Her and I (slow jam II) by King Gizzard and the Lizzard Wizard -


Philip -

"Greetings to all from Swanton Morley. We finally got to go to a game at Portman Road the other day... we've decided we are now definitely fair weather football supporters.

Speaking of football, Jacquie filled in an on-line questionnaire for the EFL (English Football League for non-supporters) the other day. It asked questions such as do you feel safe in the stadium, have you witnessed racist behaviour in the stadium, and what would you do if you did witness such behaviour. But the question that surprised me was the very specific "have you witnessed the snorting of cocaine in the stadium?" Not "drug use" but specifically cocaine!

I suggested her response should have been "I haven't been in the boardroom." Apparently this wasn't an available option.

Anyway, all that preamble was an excuse to play..."

Cocaine by JJ Cale with Eric Clapton, Derek Trucks and Doyle Bramhall II -


Carmelita by Warren Zevon - "Possibly the most devastatingly pretty song ever written about heroin addiction."


What's The Use Of Getting Sober (When You're Gonna Get Drunk Again)? by Louis Jordan and His Tympani Five -


"Best wishes."

Nina -

"Thanks as ever for your musical choices. I listened with enjoyment and appreciation.

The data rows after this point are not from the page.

(** X19.  On a store whose statements fail, a fetch delivers the store's
    error with no bytes, under the converted coordinate, and an insert
    returns with the tables and the registry as they were. *)
Theorem failing_store_is_left_alone
    (H : Md5) (m : TileDb) (e : error) (r : TileFetchRequest.t) (i : TileFetchResult.t) :
  fault (db m) = Some e →
  fetch_result m r =
    TileFetchResult.mk (TileCoord.setTMS (TileFetchRequest.Coord r) true) None (Some e) ∧
  ∃ m', insert m i = Some m' ∧ db m' = db m ∧ layerIds m' = layerIds m.
Proof.
  intros Hfault. split.
  - unfold fetch_result, select_tile_data. by rewrite Hfault.
  - unfold insert, select_blob_exists. rewrite Hfault. eauto.
Qed.

Lemma failing_store_is_left_alone_witness :
  let closed :=
    {| db := {| layers := ["default"%string]; layered_tiles := ∅; tile_blobs := [];
                fault := Some "sql: database is closed"%string |};
       layerIds := {[ "default"%string := 1 ]};
       dblog := [] |} in
  fetch_result closed Inputs.xyz_request =
    TileFetchResult.mk (TileCoord.setTMS (TileFetchRequest.Coord Inputs.xyz_request) true)
      None (Some "sql: database is closed"%string) ∧
  ∃ m', @insert Mock.digest closed Inputs.twin_a = Some m' ∧
        db m' = db closed ∧ layerIds m' = layerIds closed.
Proof.
  cbn zeta.
  apply (failing_store_is_left_alone Mock.digest _ "sql: database is closed"%string
           Inputs.xyz_request Inputs.twin_a).
  reflexivity.
Defined.

(** ** The cache: what an insert keeps *)

Lemma with_db_same m : with_db m (db m) = m.
Proof. by destruct m. Qed.

Lemma Db_eta d :
  {| layers := layers d; layered_tiles := layered_tiles d;
     tile_blobs := tile_blobs d; fault := fault d |} = d.
Proof. by destruct d. Qed.

Lemma blobs_after_prefix d s blob : tile_blobs d `prefix_of` blobs_after d s blob.
Proof.
  unfold blobs_after. destruct (filter _ (tile_blobs d)); [by eexists|reflexivity].
Qed.

Lemma filter_checksum_nil (rows : list (string * option bytes)) s :
  filter (λ row, row.1 = s) rows = [] → s ∉ rows.*1.
Proof.
  intros Hnone (row & -> & Hrow)%list_elem_of_fmap.
  assert (row ∈ filter (λ row', row'.1 = row.1) rows) as Hin
    by (by apply list_elem_of_filter).
  rewrite Hnone in Hin. by apply not_elem_of_nil in Hin.
Qed.

Lemma filter_checksum_cons (rows : list (string * option bytes)) s row rows' :
  filter (λ row, row.1 = s) rows = row :: rows' → row ∈ rows ∧ row.1 = s.
Proof.
  intros Hrows.
  assert (row ∈ filter (λ row', row'.1 = s) rows) as Hin by (rewrite Hrows; left).
  apply list_elem_of_filter in Hin as [Hs Hrow]. by split.
Qed.

(** The map [readLayers] builds has the rowid of every name of the table. *)
Lemma readLayers_lookup_2 (names : list string) l id :
  NoDup names →
  (λ p, Z.of_nat (S p.1)) <$> list_find (λ n, n = l) names = Some id →
  foldl (λ ids row, <[row.2 := row.1]> ids) (∅ : gmap string Z)
    (imap (λ i s, (Z.of_nat (S i), s)) names) !! l = Some id.
Proof.
  induction names as [|name names IH] using rev_ind; intros Hnodup; [done|].
  apply NoDup_app in Hnodup as (Hnames & Hfresh & _).
  rewrite imap_app, foldl_app. cbn [imap foldl fst snd].
  destruct (decide (name = l)) as [->|Hne].
  - rewrite lookup_insert_eq. rewrite list_find_app_r.
    + cbn. rewrite decide_True by done. cbn. intros [= <-]. do 3 f_equal. lia.
    + apply list_find_None, Forall_forall. intros n Hn ->.
      apply (Hfresh l Hn). by left.
  - rewrite lookup_insert_ne by done. intros Hfind. apply IH; [done|].
    destruct (list_find (λ n, n = l) (names ++ [name])) as [[i n]|] eqn:Happ; [|done].
    apply list_find_app_Some in Happ as [-> | (_ & _ & Hlast)]; [done|].
    cbn in Hlast. by rewrite decide_False in Hlast.
Qed.

(** [ensureLayer] adds at most one name, at the end of the table, and
    keeps the id of every layer the registry knew. *)
Lemma ensureLayer_keeps m l m' :
  ensureLayer m l = Some m' →
  layers (db m) `prefix_of` layers (db m') ∧
  layered_tiles (db m') = layered_tiles (db m) ∧
  tile_blobs (db m') = tile_blobs (db m) ∧
  fault (db m') = fault (db m) ∧
  (registry_ok m →
   registry_ok m' ∧ ∀ l' id, layerIds m !! l' = Some id → layerIds m' !! l' = Some id).
Proof.
  unfold ensureLayer.
  destruct (layerIds m !! l) as [id|] eqn:Hid.
  { intros [= <-]. split_and!; [reflexivity|done..|].
    intros Hreg. split; [exact Hreg | auto]. }
  unfold insert_or_ignore_layer, readLayers.
  destruct (fault (db m)) as [e|] eqn:Hfault.
  { cbn [db tiledb_log]. by rewrite Hfault. }
  set (d' := if bool_decide (l ∈ layers (db m)) then db m else _).
  assert (fault d' = None ∧ layered_tiles d' = layered_tiles (db m) ∧
          tile_blobs d' = tile_blobs (db m) ∧
          layers (db m) `prefix_of` layers d' ∧
          (NoDup (layers (db m)) → NoDup (layers d')))
    as (Hf' & Htiles & Hblobs & Hprefix & Hnodup).
  { subst d'. case_bool_decide as Hin; [by split_and!|].
    cbn. split_and!; [done..|by eexists|].
    intros Hnd. apply NoDup_app. split; [done|]. split; [|apply NoDup_singleton].
    intros n Hn. rewrite list_elem_of_singleton. by intros ->. }
  clearbody d'. unfold with_db. cbn [db dblog]. rewrite Hf'. intros [= <-].
  cbn [db layerIds]. split_and!; [done..|].
  intros [Hnd Hreg]. specialize (Hnodup Hnd).
  split; [split; [exact Hnodup|]|].
  - intros l' id' Hl'. unfold layer_rowid. by apply readLayers_lookup.
  - intros l' id' Hl'. apply readLayers_lookup_2; [done|].
    apply Hreg in Hl'. unfold layer_rowid in Hl'.
    destruct (list_find (λ n, n = l') (layers (db m))) as [[i n]|] eqn:Hfind; [|done].
    destruct Hprefix as [extra ->].
    by rewrite (list_find_app_l _ _ _ _ _ Hfind).
Qed.

Section InsertKeeps.
Context `{Md5}.

(** [insert] on a store that answers is its three steps in a row: the blob
    row, the layer, the tile record. *)
Lemma insert_decompose m i :
  let coord := TileCoord.setTMS (TileFetchResult.Coord i) true in
  let l := default_layer (TileCoord.Layer coord) in
  let s := checksum (TileFetchResult.BlobPNG i) in
  fault (db m) = None →
  ∃ m1,
    ensureLayer
      (with_db m {| layers := layers (db m); layered_tiles := layered_tiles (db m);
                    tile_blobs := blobs_after (db m) s (TileFetchResult.BlobPNG i);
                    fault := fault (db m) |}) l = Some m1 ∧
    insert m i =
      Some (with_db m1
              {| layers := layers (db m1);
                 layered_tiles :=
                   <[(layerId m1 l, TileCoord.Zoom coord, TileCoord.X coord,
                      TileCoord.Y coord) := s]> (layered_tiles (db m1));
                 tile_blobs := tile_blobs (db m1);
                 fault := fault (db m1) |}).
Proof.
  intros coord l s Hfault. unfold insert, blobs_after. fold coord l s.
  unfold select_blob_exists, replace_into_tile_blobs. rewrite Hfault.
  destruct (filter _ (tile_blobs (db m))) as [|row rows] eqn:Hrows.
  - set (m0 := with_db m _).
    destruct (ensureLayer_ok m0 l eq_refl) as (m1 & Hens & _ & Hf1 & _).
    exists m1. split; [exact Hens|]. rewrite Hens. cbn [mbind option_bind].
    unfold replace_into_layered_tiles. rewrite Hf1. reflexivity.
  - rewrite <- Hfault, Db_eta, with_db_same.
    destruct (ensureLayer_ok m l Hfault) as (m1 & Hens & _ & Hf1 & _).
    exists m1. split; [exact Hens|]. rewrite Hens. cbn [mbind option_bind].
    unfold replace_into_layered_tiles. rewrite Hf1. cbn [foldl fst snd].
    by rewrite <- Hf1.
Qed.

End InsertKeeps.

Lemma layer_rowid_inj d a b id :
  layer_rowid d a = Some id → layer_rowid d b = Some id → a = b.
Proof.
  unfold layer_rowid. intros Ha Hb.
  destruct (list_find (λ n, n = a) (layers d)) as [[i n]|] eqn:Hfa; [|done].
  destruct (list_find (λ n, n = b) (layers d)) as [[j n']|] eqn:Hfb; [|done].
  cbn in Ha, Hb. injection Ha as <-. injection Hb as Hb.
  apply list_find_Some in Hfa as (Hi & -> & _).
  apply list_find_Some in Hfb as (Hj & -> & _).
  assert (i = j) as -> by lia. congruence.
Qed.

Lemma layer_rowid_prefix d d' l id :
  layers d `prefix_of` layers d' →
  layer_rowid d l = Some id → layer_rowid d' l = Some id.
Proof.
  intros [extra Hd'] Hl. unfold layer_rowid in *. rewrite Hd'.
  destruct (list_find _ (layers d)) as [[i n]|] eqn:Hfind; [|done].
  by rewrite (list_find_app_l _ _ _ _ _ Hfind).
Qed.

Section InsertInvariants.
Context `{Md5}.

(** [insert] extends the two tables it does not key and keeps the ids of
    the registry. *)
Lemma insert_keeps m i m' :
  fault (db m) = None →
  insert m i = Some m' →
  layers (db m) `prefix_of` layers (db m') ∧
  tile_blobs (db m) `prefix_of` tile_blobs (db m') ∧
  (registry_ok m → ∀ l id, layerIds m !! l = Some id → layerIds m' !! l = Some id).
Proof.
  intros Hfault Hins.
  destruct (insert_spec m i Hfault) as (m'' & Hins' & _ & _ & _ & Hblobs & _).
  rewrite Hins in Hins'. injection Hins' as <-.
  destruct (insert_decompose m i Hfault) as (m1 & Hens & Hins1).
  rewrite Hins in Hins1. injection Hins1 as Hm'.
  apply ensureLayer_keeps in Hens as (Hprefix & _ & _ & _ & Hreg).
  split_and!.
  - by rewrite Hm'.
  - rewrite Hblobs. apply blobs_after_prefix.
  - intros Hok l id Hid. rewrite Hm'. by apply (Hreg Hok).
Qed.

(** X20.  On a store that answers, [insert] only adds: the [layers] and
    [tile_blobs] tables are extended at their end, every layer the registry
    knew keeps its id, and every tile record but the one written is as it
    was. *)
Lemma insert_only_adds m i :
  let c := TileCoord.setTMS (TileFetchResult.Coord i) true in
  fault (db m) = None →
  registry_ok m →
  ∃ m', insert m i = Some m' ∧
        layers (db m) `prefix_of` layers (db m') ∧
        tile_blobs (db m) `prefix_of` tile_blobs (db m') ∧
        (∀ l id, layerIds m !! l = Some id → layerIds m' !! l = Some id) ∧
        (∀ key, key ≠ (layerId m' (default_layer (TileCoord.Layer c)),
                       TileCoord.Zoom c, TileCoord.X c, TileCoord.Y c) →
                layered_tiles (db m') !! key = layered_tiles (db m) !! key).
Proof.
  intros c Hfault Hreg.
  destruct (insert_spec m i Hfault) as (m' & Hins & _ & _ & _ & _ & Htiles & _).
  destruct (insert_keeps m i m' Hfault Hins) as (Hlayers & Hblobs & Hids).
  exists m'. split_and!; [done..|by apply Hids|].
  intros key Hkey. rewrite Htiles. by apply lookup_insert_ne.
Qed.

(** X21.  [insert] keeps the store consistent: on a store that answers and
    is consistent, it returns and leaves a store that answers and is
    consistent. *)
Lemma insert_keeps_consistent m i :
  fault (db m) = None →
  consistent m →
  ∃ m', insert m i = Some m' ∧ fault (db m') = None ∧ consistent m'.
Proof.
  intros Hfault (Hreg & Hrec & Hcov).
  destruct (insert_spec m i Hfault)
    as (m' & Hins & [id0 Hid0] & Hf' & _ & Hblobs & Htiles & Hreg').
  destruct (insert_keeps m i m' Hfault Hins) as (Hlayers & Hprefix & _).
  specialize (Hreg' Hreg).
  exists m'. split; [done|]. split; [done|]. split; [done|]. split.
  - intros id zoom x y s. rewrite Htiles.
    match goal with |- <[?k := _]> _ !! ?k' = _ → _ =>
      destruct (decide (k = k')) as [Heq|Hne] end.
    + intros _. injection Heq as <- _ _ _.
      eexists. unfold layerId. rewrite Hid0. cbn. by apply Hreg'.
    + rewrite lookup_insert_ne by done. intros Hs.
      destruct (Hrec _ _ _ _ _ Hs) as (l0 & Hl0).
      exists l0. by eapply layer_rowid_prefix.
  - intros key s. rewrite Htiles, Hblobs.
    match goal with |- <[?k := _]> _ !! _ = _ → _ =>
      destruct (decide (k = key)) as [<-|Hne] end.
    + rewrite lookup_insert_eq. intros [= <-].
      pose proof (blobs_after_has_row (db m)
                    (checksum (TileFetchResult.BlobPNG i))
                    (TileFetchResult.BlobPNG i)) as Hrow.
      destruct (filter _ (blobs_after _ _ _)) as [|row rows] eqn:Hrows; [done|].
      apply filter_checksum_cons in Hrows. by exists row.
    + rewrite lookup_insert_ne by done. intros Hs.
      destruct (Hcov _ _ Hs) as (row & Hrow & Hrows).
      exists row. split; [|done].
      destruct (blobs_after_prefix (db m) (checksum (TileFetchResult.BlobPNG i))
                  (TileFetchResult.BlobPNG i)) as [extra ->].
      apply elem_of_app. by left.
Qed.

Lemma fresh_cache_consistent : consistent Inputs.fresh_cache.
Proof.
  split; [exact fresh_cache_registry_ok|].
  split; [intros id zoom x y s | intros key s]; cbn; by rewrite lookup_empty.
Qed.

Trying to get all my sorting, culling & packing finished despite still waiting for completion dates for Dereham house sale and Newlyn house purchase. Exchange was due to take place on 14th, top of the chain is delaying everything. Deep breaths, stay positive and keep listening to awesome RPM hey? Take care all. Cheers!"

I Predict a Riot by Kaiser Chiefs -


Woo Hoo by 5 6 7 8's -


Same Team by Alice Merton -


Jackie -

"Looking back at my desert island albums, I realised there was a serious omission, someone who's been at the top of my draughts and who somehow dropped off!! How did that happen? So here's the remedy."

3rd Stone From the Sun by Jimi Hendrix -


The Wind Cries Mary by Jimi Hendrix -


Are You Experienced by Jimi Hendrix -


Tim -

"A mixed bag this week....but then, isn't it always?"

The Elemental by Gong - "Gong played in York on Friday night, so a few Gong tracks were played whilst decorating at home this week. Here's one from their last long player."


A Hard Rain's A-Gonna Fall by Bob Dylan (Live Rolling Thunder Bootleg Series version) - "Bob has also had an outing, especially the Bootleg series Rolling Thunder live opus from 1975."


Born Under The Same Sun by Oysterband - "And oh look! After 8 years of being "busy" doing other things, a new album from our fave English folk rockers hits the streets."